Другим трагическим проявлением злоупотребления так называемой «наукой» для легитимизации античеловеческих политических целей стало преступное использование евгеники для обоснования кампании «расовой гигиены» и геноцида. Бомбардировки Хиросимы и Нагасаки, милитаризация периода «холодной войны», использование результатов физических экспериментов для создания ядерного оружия еще сильнее ударили по моральному авторитету научного знания.
Примеры манипуляции научными данными со стороны политических деятелей существуют и в наше время. Вспомним печально известный отказ президента Джорджа Буша прислушаться к доказательствам техногенных причин накопления углерода в земной атмосфере или пренебрежительное отношение президента ЮАР Табо Мбеки к общепризнанной вирусной теории природы ВИЧ/СПИД, что послужило оправданием для замедленной поставки в страну препарата AZT[858]
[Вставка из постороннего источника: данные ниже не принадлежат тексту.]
(* ===== verification/UpdateRefine.v ===== *)
(** * Replacing chunks by their deltas

    What [update_chunk], the body of the loop of [updateContainer], does to
    the databases and the container file, and that the other chunks of the
    container stay where they are. *)

From S2P Require Import Prelude.
From S2P Require Import Bytes.
From S2P Require Import DataStructure.
From S2P Require Import Database.
From S2P Require Import Storage.
From S2P Require Import StorageSpec.
From S2P Require Import Manager.
From stdpp Require Import base tactics numbers list gmap strings.
From Stdlib Require Import Ascii ZArith Lia.

Open Scope Z_scope.

(** ** Writing into a file *)

Lemma write_at_inside off (d content : bytes) :
  0 <= off -> off + lengthZ d <= lengthZ content ->
  write_at off d content = takeZ off content ++ d ++ dropZ (off + lengthZ d) content.
Proof.
  intros ? Hle. unfold write_at. pose proof (lengthZ_nonneg d).
  replace (Z.to_nat (off - lengthZ content)) with 0%nat by lia. cbn [replicate].
  by rewrite app_nil_r.
Qed.

Lemma write_at_length off (d content : bytes) :
  0 <= off -> off + lengthZ d <= lengthZ content ->
  lengthZ (write_at off d content) = lengthZ content.
Proof.
  intros ? Hle. rewrite write_at_inside, !lengthZ_app by done. pose proof (lengthZ_nonneg d).
  rewrite lengthZ_takeZ, lengthZ_dropZ by lia. lia.
Qed.

Lemma write_at_slice off (d content : bytes) :
  0 <= off -> off + lengthZ d <= lengthZ content ->
  slice off (lengthZ d) (write_at off d content) = d.
Proof.
  intros ? Hle. rewrite write_at_inside by done. pose proof (lengthZ_nonneg d).
  assert (lengthZ (takeZ off content) = off) as Ht by (rewrite lengthZ_takeZ; lia).
  unfold slice. rewrite dropZ_app_exact by done. by apply takeZ_app_exact.
Qed.

(** A window that does not meet the written bytes is as before. *)
Lemma write_at_slice_disjoint off (d content : bytes) off' len' :
  0 <= off -> off + lengthZ d <= lengthZ content -> 0 <= off' -> 0 <= len' ->
  off' + len' <= lengthZ content -> off' + len' <= off \/ off + lengthZ d <= off' ->
  slice off' len' (write_at off d content) = slice off' len' content.
Proof.
  intros ? Hle ? ? ? Hdis. rewrite write_at_inside by done. pose proof (lengthZ_nonneg d).
  assert (lengthZ (takeZ off content) = off) as Ht by (rewrite lengthZ_takeZ; lia).
  rewrite <- (takeZ_dropZ off content) at 3. destruct Hdis.
  - by rewrite !slice_app_l by lia.
  - rewrite (slice_skip _ _ (takeZ off content)) by lia. rewrite slice_skip by lia.
    rewrite (slice_skip _ _ (takeZ off content)) by lia. rewrite Ht. unfold slice.
    rewrite <- (dropZ_dropZ (lengthZ d) off) by lia. rewrite dropZ_dropZ by lia.
    f_equal. f_equal. lia.
Qed.

(** The new size, when it is an [int], in spite of the unsigned detour. *)
Lemma updated_size_exact size len len' :
  - 2 ^ 31 <= size - len + len' < 2 ^ 31 -> updated_size size len len' = size - len + len'.
Proof.
  intros Hr. unfold updated_size, u32. rewrite Zminus_mod_idemp_r.
  replace (size - (len - len')) with (size - len + len') by lia. by apply i32_u32.
Qed.

Section Update.
Context {db : Type} `{LevelDB db, !LevelDBReliable db}.
Implicit Types (sc : StorageCore) (e : env db) (g : Manager) (key : keyForChunkHashDB_t).

Definition mg_path g (name : bytes) : bytes :=
  mg_containerNamePrefix_ g ++ name ++ mg_containerNameTail_ g.
Definition delta_path g (name : bytes) : bytes :=
  DeltacontainerNamePrefix_ g ++ name ++ mg_containerNameTail_ g.

(** [key] lies in the file of the container [name]: the name is read both as
    a C string and by its length. *)
Record in_container g key (name : bytes) : Prop := {
  ic_valid : pod_valid key;
  ic_cstr : cstr (containerName key) = Some name;
  ic_length : lengthZ (mg_lastContainerFileName_ g) = lengthZ name
}.

Lemma in_container_name g key name :
  in_container g key name ->
  string_of (containerName key) (lengthZ (mg_lastContainerFileName_ g)) = Ok name.
Proof.
  intros [_ Hc Hl]. apply cstr_Some in Hc as (_ & l' & ->). pose proof (lengthZ_nonneg l').
  rewrite string_of_le by (rewrite lengthZ_app; cbn [lengthZ]; lia).
  by rewrite takeZ_app_exact by done.
Qed.

Lemma in_container_key g key name : in_container g key name -> mg_container_key key g = Ok (mg_path g name).
Proof. intros [_ Hc _]. unfold mg_container_key. by rewrite Hc. Qed.

(** An update that can be applied. *)
Record can_update (h : bytes) key (ukey : keyForChunkHashDB_t) (name dname v content dcontent : bytes)
    (size : Z) g e : Prop := {
  cu_open : is_open (fp2ChunkDB e);
  cu_key : in_container g key name;
  cu_ukey : in_container g ukey dname;
  cu_delta : contents (deltaChunkDB e) h = Some (rep ukey);
  cu_recorded : contents (containerDB e) (mg_path g name) = Some v;
  cu_size : stoi v = Ok size;
  cu_range : - 2 ^ 31 <= size - key_length key + key_length ukey < 2 ^ 31;
  cu_file : files e !! mg_path g name = Some content;
  cu_inside : key_offset key + key_length key <= lengthZ content;
  cu_shorter : key_length ukey <= key_length key <= MAX_CHUNK_SIZE * 2;
  cu_writable : writable e (mg_path g name) = true;
  cu_dfile : files e !! delta_path g dname = Some dcontent;
  cu_dinside : key_offset ukey + key_length ukey <= lengthZ dcontent <= BODY_SIZE
}.

Lemma mg_readDeltaContainer_spec g e key name content :
  in_container g key name -> files e !! delta_path g name = Some content ->
  key_offset key + key_length key <= lengthZ content <= BODY_SIZE ->
  key_length key <= MAX_CHUNK_SIZE * 2 ->
  exists d g', mg_readDeltaContainer key g e = Ok (true, d, g') /\
    takeZ (key_length key) d = slice (key_offset key) (key_length key) content /\
    lengthZ d = MAX_CHUNK_SIZE * 2 /\ g' = mg_with_read name (mg_currentReadContainer_ g') g.
Proof.
  intros Hic Hf Hin Hlen. destruct (ic_valid _ _ _ Hic) as (_ & Ho & Hl & _).
  unfold mg_readDeltaContainer. rewrite (in_container_name _ _ _ Hic). cbn [mbind outcome_bind].
  unfold delta_path in Hf. rewrite Hf.
  rewrite !(proj2 (Z.leb_le _ _)) by lia. cbn [mbind outcome_bind require body_].
  assert (Hd : read_mem (write_mem (body_ (mg_currentReadContainer_ g)) 0 content) (key_offset key)
            (key_length key) = slice (key_offset key) (key_length key) content).
  { replace (key_offset key) with (0 + key_offset key) at 1 by lia. apply read_write_slice; lia. }
  rewrite Hd. eexists _, _. split; [done|].
  assert (lengthZ (slice (key_offset key) (key_length key) content) = key_length key) as Hs
    by (apply lengthZ_slice; lia).
  split_and!; [by apply takeZ_app_exact| |done].
  rewrite lengthZ_app, lengthZ_dropZ by lia. unfold delta_buffer, MAX_CHUNK_SIZE in *.
  assert (Hrep : forall n x, lengthZ (replicate n x : bytes) = Z.of_nat n)
    by (intros; by rewrite lengthZ_length, length_replicate).
  rewrite Hrep. lia.
Qed.

Lemma update_chunk_spec h key ukey name dname v content dcontent size g e :
  can_update h key ukey name dname v content dcontent size g e ->
  exists g' e', update_chunk h key g e = Ok (g', e') /\
    (let key' := mkKey (containerName key) (key_offset key) (key_length ukey) (key_count key)
                   (deltaCount ukey) in
     contents (fp2ChunkDB e') h = Some (rep key')) /\
    (forall h', h <> h' -> contents (fp2ChunkDB e') h' = contents (fp2ChunkDB e) h') /\
    contents (containerDB e') (mg_path g name) =
      Some (to_string (size - key_length key + key_length ukey)) /\
    contents (deltaChunkDB e') h = None /\
    files e' = <[mg_path g name := write_at (key_offset key)
                  (slice (key_offset ukey) (key_length ukey) dcontent) content]> (files e).
Proof.
  intros []. destruct (ic_valid _ _ _ cu_key0) as (Hn16 & Hko & Hkl & Hkc & Hkd).
  destruct (ic_valid _ _ _ cu_ukey0) as (_ & Huo & Hul & _ & Hud).
  unfold update_chunk. rewrite (query_open (deltaChunkDB e)) by (by eapply contents_open).
  rewrite cu_delta0. cbn [mbind outcome_bind default from_option id].
  rewrite load_rep by apply cu_ukey0. cbn [mbind outcome_bind].
  rewrite (in_container_key _ _ _ cu_key0). cbn [mbind outcome_bind].
  rewrite (query_open (containerDB e)) by (by eapply contents_open).
  rewrite cu_recorded0. cbn [mbind outcome_bind default from_option id]. rewrite cu_size0. cbn [mbind outcome_bind].
  rewrite updated_size_exact by done.
  destruct (insert_total (containerDB e) (mg_path g name)
    (to_string (size - key_length key + key_length ukey))) as (dc & Hdc); [by eapply contents_open|].
  rewrite Hdc. cbn [mbind outcome_bind].
  match goal with |- context [db_insert (fp2ChunkDB e) h (rep ?k)] =>
    destruct (insert_total (fp2ChunkDB e) h (rep k)) as (df & Hdf); [done|] end.
  rewrite Hdf. cbn [mbind outcome_bind].
  set (e1 := with_fp2ChunkDB df (with_containerDB dc e)).
  destruct (mg_readDeltaContainer_spec g e1 ukey dname dcontent) as (d & g' & -> & Htd & Hld & Hg');
    [done|done|done|lia|]. cbn [mbind outcome_bind].
  unfold updateContainerFile. cbn [containerName].
  assert (mg_lastContainerFileName_ g' = mg_lastContainerFileName_ g) as -> by (by rewrite Hg').
  rewrite (in_container_name _ _ _ cu_key0). cbn [mbind outcome_bind].
  assert (mg_containerNamePrefix_ g' ++ name ++ mg_containerNameTail_ g' = mg_path g name) as ->
    by (by rewrite Hg').
  cbn [files writable e1 with_fp2ChunkDB with_containerDB]. rewrite cu_file0, cu_writable0.
  rewrite string_of_le by lia. subst e1.
  cbn [mbind outcome_bind deltaChunkDB with_files with_fp2ChunkDB with_containerDB].
  destruct (delete_total (deltaChunkDB e) h) as (dd & Hdd); [by eapply contents_open|].
  rewrite Hdd. cbn [mbind outcome_bind]. eexists g', _. split; [done|].
  apply insert_spec in Hdc as (_ & Hdc & _). apply insert_spec in Hdf as (_ & Hdf & Hdfne).
  apply delete_spec in Hdd as (_ & Hdd & _). rewrite Htd. done.
Qed.

(** A chunk elsewhere, or in another part of the container, stays located. *)
Lemma located_write_at sc e e' key' d' path off (d content : bytes) :
  0 <= off -> off + lengthZ d <= lengthZ content ->
  files e !! path = Some content -> files e' = <[path := write_at off d content]> (files e) ->
  (container_path sc (key_container sc key') = path ->
     key_offset key' + key_length key' <= off \/ off + lengthZ d <= key_offset key') ->
  0 <= key_length key' -> located sc e key' d' -> located sc e' key' d'.
Proof.
  intros Ho Hle Hf Hf' Hdis Hk0 (? & ? & ? & [Hl|(c & (? & Hc & ?) & ? & Hs)]); split_and!; try done;
    [by left|right].
  destruct (decide (container_path sc (key_container sc key') = path)) as [E|Hne].
  - assert (c = content) as -> by (rewrite E in Hc; congruence).
    exists (write_at off d content). unfold container_file. rewrite Hf', E, write_at_length by done.
    split_and!; try done; [apply lookup_insert_eq|].
    rewrite write_at_slice_disjoint by (done || lia || auto). done.
  - exists c. unfold container_file. by rewrite Hf', lookup_insert_ne by done.
Qed.
End Update.
(* ===== verification/Dector.v ===== *)
(** * Dector: transfer regions between two versions (src/dector.cc)

    [truetransferDector] walks over the chunk lists of two file indexes.  Equal
    chunks move both positions; at a difference a window is searched for the
    next position where the lists meet, and the ends of the region in between
    become transfer pairs, written to [similar.log] and, with the chunks
    inside, to the collection.  The text output is left out.  An index that is
    not in the vector is [UB]. *)

From S2P Require Import Prelude.
From S2P Require Import Bytes.
From S2P Require Import DataStructure.
From S2P Require Import Database.
From S2P Require Import Storage.
From S2P Require Import Recipe.
From S2P Require Import Compress.
From stdpp Require Import base tactics numbers list gmap strings.
From Stdlib Require Import Ascii ZArith Lia.

Open Scope Z_scope.

(** The positions and marks of the walk: the local variables of the loop. *)
Record cursor : Type := mkCursor
  { i_1 : Z; i_2 : Z; win_size : Z; flag : Z; before : Z; after : Z }.

(** What has been found: the members of the object, the log, the restored
    chunks of both versions, and the storage object they are read with. *)
Record findings : Type := mkFindings
  { transferPair : list Pair;
    transferpairnumber : Z;
    dt_log : bytes;
    oldrestoredChunkList : list Chunk_t;
    newrestoredChunkList : list Chunk_t;
    dt_storageObj_ : StorageCore }.

Definition with_flag (f : Z) (c : cursor) : cursor :=
  mkCursor (i_1 c) (i_2 c) (win_size c) f (before c) (after c).
Definition with_marks (f b a : Z) (c : cursor) : cursor :=
  mkCursor (i_1 c) (i_2 c) (win_size c) f b a.

Definition add_pair (newID oldID : Z) (r : findings) : findings :=
  mkFindings (transferPair r ++ [mkPair newID oldID]) (i32 (transferpairnumber r + 1)) (dt_log r)
    (oldrestoredChunkList r) (newrestoredChunkList r) (dt_storageObj_ r).
Definition add_log (l : bytes) (r : findings) : findings :=
  mkFindings (transferPair r) (transferpairnumber r) (dt_log r ++ l)
    (oldrestoredChunkList r) (newrestoredChunkList r) (dt_storageObj_ r).
Definition add_restored (o n : list Chunk_t) (sc : StorageCore) (r : findings) : findings :=
  mkFindings (transferPair r) (transferpairnumber r) (dt_log r)
    (oldrestoredChunkList r ++ o) (newrestoredChunkList r ++ n) sc.

Section Dector.
Context {db : Type} `{LevelDB db} {mongo : Type} `{Mongo mongo}.
(** libsim: the bytes of a delta applied, the super-features of a buffer. *)
Context (delta_apply : bytes -> bytes -> bytes).
Context (extractSuperFeatures : bytes -> Z -> Z -> list bytes).
Context (indet : Z -> byte).
Context (minWin maxWin SFNumber : Z).
Context (fileindex_1 fileindex_2 : Index).
Implicit Types (c : cursor) (r : findings) (e : env db) (sc : StorageCore) (mg : mongo).

Definition chunk_1 (i : Z) : outcome L0 := in_bounds (nthZ (idx_chunk fileindex_1) i).
Definition chunk_2 (i : Z) : outcome L0 := in_bounds (nthZ (idx_chunk fileindex_2) i).

(** ** The search in the window *)

(** The loop over [k]; it starts again with the next chunk of the new version
    when the window, or the old version, is used up. *)
Fixpoint scan (fuel : nat) (stand1 k count : Z) c : outcome cursor :=
  match fuel with
  | O => NoFuel
  | S fuel' =>
      if negb (k <? win_size c) then Ok c else
      x ← chunk_1 (i_1 c + k);
      y ← chunk_2 (i_2 c);
      if bool_decide (fingerprint x = fingerprint y) then
        if flag c =? 2 then Ok (mkCursor (i_1 c + k) (i_2 c) minWin (flag c) (before c) 1)
        else Ok (mkCursor (i_1 c + k) (i_2 c) minWin 1 (before c) (after c))
      else if (chunknumber fileindex_1 <=? i_1 c + k) || (k =? win_size c - 1) then
        let i2 := i_2 c + 1 in
        if win_size c <=? count + 1 then Ok (mkCursor i2 i2 maxWin 2 1 (after c))
        else scan fuel' stand1 0 (count + 1)
               (mkCursor stand1 i2 (win_size c) (flag c) (before c) (after c))
      else scan fuel' stand1 (k + 1) count c
  end.

(** At most [win_size] rounds over [win_size] chunks. *)
Definition scan_fuel (size : Z) : nat := S (Z.to_nat (size * size)).

(** ** Regions *)

(** The two fingerprints of a pair to the log. *)
Definition log_pair (i j : Z) r : outcome findings :=
  x ← chunk_1 i;
  y ← chunk_2 j;
  Ok (add_log (fingerprint x ++ fingerprint y) r).

(** The chunks strictly inside a region. *)
Definition restore_region (depth : nat) (fi : Index) (stand i : Z) sc e :
    outcome (list Chunk_t * StorageCore) :=
  if stand <? i - 2 then
    '(_, l, sc1) ← restoreRecipeAndChunk delta_apply indet depth (fileNameHash fi)
                     (u32 (stand + 1)) (u32 (i - 1)) sc e;
    Ok (l, sc1)
  else Ok ([], sc).

Definition restore_regions (depth : nat) (stand1 stand2 i1 i2 : Z) r e :
    outcome (list Chunk_t * list Chunk_t * StorageCore) :=
  '(o, sc1) ← restore_region depth fileindex_1 stand1 i1 (dt_storageObj_ r) e;
  '(n, sc2) ← restore_region depth fileindex_2 stand2 i2 sc1 e;
  Ok (o, n, sc2).

(** [transferPair[transferPair.size() - 2]] *)
Definition pair_before_last r : outcome Pair :=
  in_bounds (nthZ (transferPair r) (lengthZ (transferPair r) - 2)).

(** Equal chunks: an open region ends before them; the chunks of the region
    are read into lists of the inner block and dropped. *)
Definition equal_step (depth : nat) c r e : outcome (cursor * findings) :=
  '(c1, r1) ←
    (if flag c =? 2 then
       let r1 := add_pair (i_1 c - 1) (i_2 c - 1) r in
       stand ← pair_before_last r1;
       r2 ← log_pair (i_1 c - 1) (i_2 c - 1) r1;
       '(_, _, sc) ← restore_regions depth (newID stand) (oldID stand) (i_1 c) (i_2 c) r2 e;
       Ok (with_marks 0 (before c) 0 c, add_restored [] [] sc r2)
     else Ok (c, r));
  Ok (mkCursor (i_1 c1 + 1) (i_2 c1 + 1) minWin (flag c1) (before c1) (after c1), r1).

(** The four tests after the search. *)
Definition close_region (depth : nat) (stand1 stand2 : Z) c r e : outcome (cursor * findings) :=
  if (flag c =? 1) && negb (i_1 c =? stand1) && negb (i_2 c =? stand2) &&
     negb (i_1 c - 1 =? stand1) && negb (i_2 c - 1 =? stand2) then
    let r1 := add_pair (i_1 c - 1) (i_2 c - 1) (add_pair stand1 stand2 r) in
    y ← chunk_2 stand2;
    r2 ← (if unique y =? 0 then Ok r1 else
          y' ← chunk_2 (i_2 c - 1);
          if unique y' =? 0 then Ok r1 else
          r2 ← log_pair stand1 stand2 r1;
          log_pair (i_1 c - 1) (i_2 c - 1) r2);
    '(o, n, sc) ← restore_regions depth stand1 stand2 (i_1 c) (i_2 c) r2 e;
    Ok (with_flag 0 c, add_restored o n sc r2)
  else Ok (c, r).

Definition close_single (stand1 stand2 : Z) c r : outcome (cursor * findings) :=
  if (flag c =? 1) &&
     (((i_1 c - 1 =? stand1) && (i_2 c - 1 =? stand2)) || ((i_1 c =? stand1) && (i_2 c =? stand2))) then
    let r1 := add_pair stand1 stand2 r in
    y ← chunk_2 stand2;
    r2 ← (if unique y =? 0 then Ok r1 else log_pair stand1 stand2 r1);
    Ok (with_flag 0 c, r2)
  else Ok (c, r).

Definition open_region (stand1 stand2 : Z) c r : outcome (cursor * findings) :=
  if (flag c =? 2) && (before c =? 1) && (after c =? 0) then
    let r1 := add_pair stand1 stand2 r in
    y ← chunk_2 stand2;
    r2 ← (if unique y =? 0 then Ok r1 else log_pair stand1 stand2 r1);
    Ok (with_marks (flag c) 0 2 c, r2)
  else Ok (c, r).

Definition end_region (depth : nat) c r e : outcome (cursor * findings) :=
  if (flag c =? 2) && (after c =? 1) then
    let r1 := add_pair (i_1 c - 1) (i_2 c - 1) r in
    stand ← pair_before_last r1;
    y ← chunk_2 (i_2 c - 1);
    r2 ← (if unique y =? 0 then Ok r1 else log_pair (i_1 c - 1) (i_2 c - 1) r1);
    '(o, n, sc) ← restore_regions depth (newID stand) (oldID stand) (i_1 c) (i_2 c) r2 e;
    Ok (with_marks 0 (before c) 0 c, add_restored o n sc r2)
  else Ok (c, r).

Definition differ_step (depth : nat) c r e : outcome (cursor * findings) :=
  let stand1 := i_1 c in
  let stand2 := i_2 c in
  c1 ← scan (scan_fuel (win_size c)) stand1 0 0 c;
  '(c2, r2) ← close_region depth stand1 stand2 c1 r e;
  '(c3, r3) ← close_single stand1 stand2 c2 r2;
  '(c4, r4) ← open_region stand1 stand2 c3 r3;
  end_region depth c4 r4 e.

(** One turn of the outer loop. *)
Definition walk_step (depth : nat) c r e : outcome (cursor * findings) :=
  x ← chunk_1 (i_1 c);
  y ← chunk_2 (i_2 c);
  if bool_decide (fingerprint x = fingerprint y) then equal_step depth c r e
  else differ_step depth c r e.

Fixpoint walk (depth fuel : nat) c r e : outcome (cursor * findings) :=
  if (i_1 c <? chunknumber fileindex_1) && (i_2 c <=? chunknumber fileindex_2) then
    match fuel with
    | O => NoFuel
    | S fuel' =>
        '(c1, r1) ← walk_step depth c r e;
        walk depth fuel' c1 r1 e
    end
  else Ok (c, r).

(** ** Super-features of the restored chunks *)

Definition feature (l : list bytes) (i : Z) : outcome bytes := in_bounds (nthZ l i).

(** The documents inserted for a chunk: one for four features, one for two,
    none for another number. *)
Definition chunk_documents (h : bytes) (l : list bytes) : outcome (list document) :=
  if SFNumber =? 4 then
    a ← feature l 0; b ← feature l 1; c ← feature l 2; d ← feature l 3;
    Ok [chunk_doc (SF_array [a; b; c; d]) (str "0") h (str "-1")]
  else if SFNumber =? 2 then
    a ← feature l 0; b ← feature l 1;
    Ok [chunk_doc (SF_doc a b) (str "0") h (str "-1")]
  else Ok [].

(** The loop over the restored chunks of one version; [uniqueSizes] is a
    [size_t]. *)
Fixpoint insert_loop (fi : Index) (l : list Chunk_t) (uniqueSizes : Z) mg : outcome (Z * mongo) :=
  match l with
  | [] => Ok (uniqueSizes, mg)
  | it :: l' =>
      x ← in_bounds (nthZ (idx_chunk fi) (chunk_ID it));
      if unique x =? 0 then insert_loop fi l' uniqueSizes mg else
      docs ← chunk_documents (chunkHash it)
               (extractSuperFeatures (logicData it) 2048 SFNumber);
      insert_loop fi l' (u64 (uniqueSizes + logicDataSize it)) (foldl insert_one mg docs)
  end.

(** [atoi] of the number found last; without one, of the empty string. *)
Definition atoi (l : bytes) : Z := match stoi l with Ok n => n | _ => 0 end.

Definition insert_group_number mg : mongo :=
  let groupid := default [] (last (find_group_number mg (str "0"))) in
  if atoi groupid <=? 0 then insert_one mg (group_number_doc (str "0") (str "0")) else mg.

(** ** truetransferDector *)

(** Every turn but the last moves on, so that this many turns are enough. *)
Definition walk_fuel : nat :=
  Z.to_nat ((chunknumber fileindex_1 + 1) * (chunknumber fileindex_2 + 2)).

Definition first_findings sc : findings := mkFindings [] 0 [] [] [] sc.
Definition first_cursor : cursor := mkCursor 0 0 minWin 0 0 0.

(** The result: what was found and the three sizes that are reported. *)
Definition truetransferDector (depth : nat) sc e mg :
    outcome (findings * (Z * Z * Z) * mongo) :=
  '(_, r) ← walk depth walk_fuel first_cursor (first_findings sc) e;
  '(olduniqueSizes, mg1) ← insert_loop fileindex_1 (oldrestoredChunkList r) 0 mg;
  '(newuniqueSizes, mg2) ← insert_loop fileindex_2 (newrestoredChunkList r) 0 mg1;
  _ ← require (transferpairnumber r <=? lengthZ (transferPair r));
  Ok (r, (u64 (newuniqueSizes + olduniqueSizes), olduniqueSizes, newuniqueSizes),
      insert_group_number mg2).

(** The constructor: [ContainerDector] gives its empty list.  The log is open
    for writing all along; when it cannot be opened nothing is written. *)
Definition Dector_new (depth : nat) (indexflag : Z) sc e mg :
    outcome (findings * env db * mongo) :=
  let '(_, e1) := write_file similar_log [] e in
  if indexflag =? 1 then Ok (first_findings sc, e1, mg)
  else
    '(r, _, mg1) ← truetransferDector depth sc e1 mg;
    let '(_, e2) := write_file similar_log (dt_log r) e1 in
    Ok (r, e2, mg1).

Definition gettransfers r : list Pair := transferPair r.
Definition gettransfercount r : Z := transferpairnumber r.
End Dector.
, особенно необходимого беременным женщинам[859].Научное знание во времена «холодной войны», возможно, и представлялось надежным, но сегодня мы знаем, что абсолютных истин не существует. «Опора нашего представления о реальности размякла – как часы Сальвадора Дали», – замечает Коллинз.
Казалось бы, очевидно, что выработка политических решений должна подкрепляться научным знанием и опираться на фактические данные, и тем не менее до сих пор не достигнут консенсус в понимании того, какие именно данные являются достоверными, где и как такие данные должны быть получены и на какой стадии политического процесса различные формы данных следует предъявлять[860]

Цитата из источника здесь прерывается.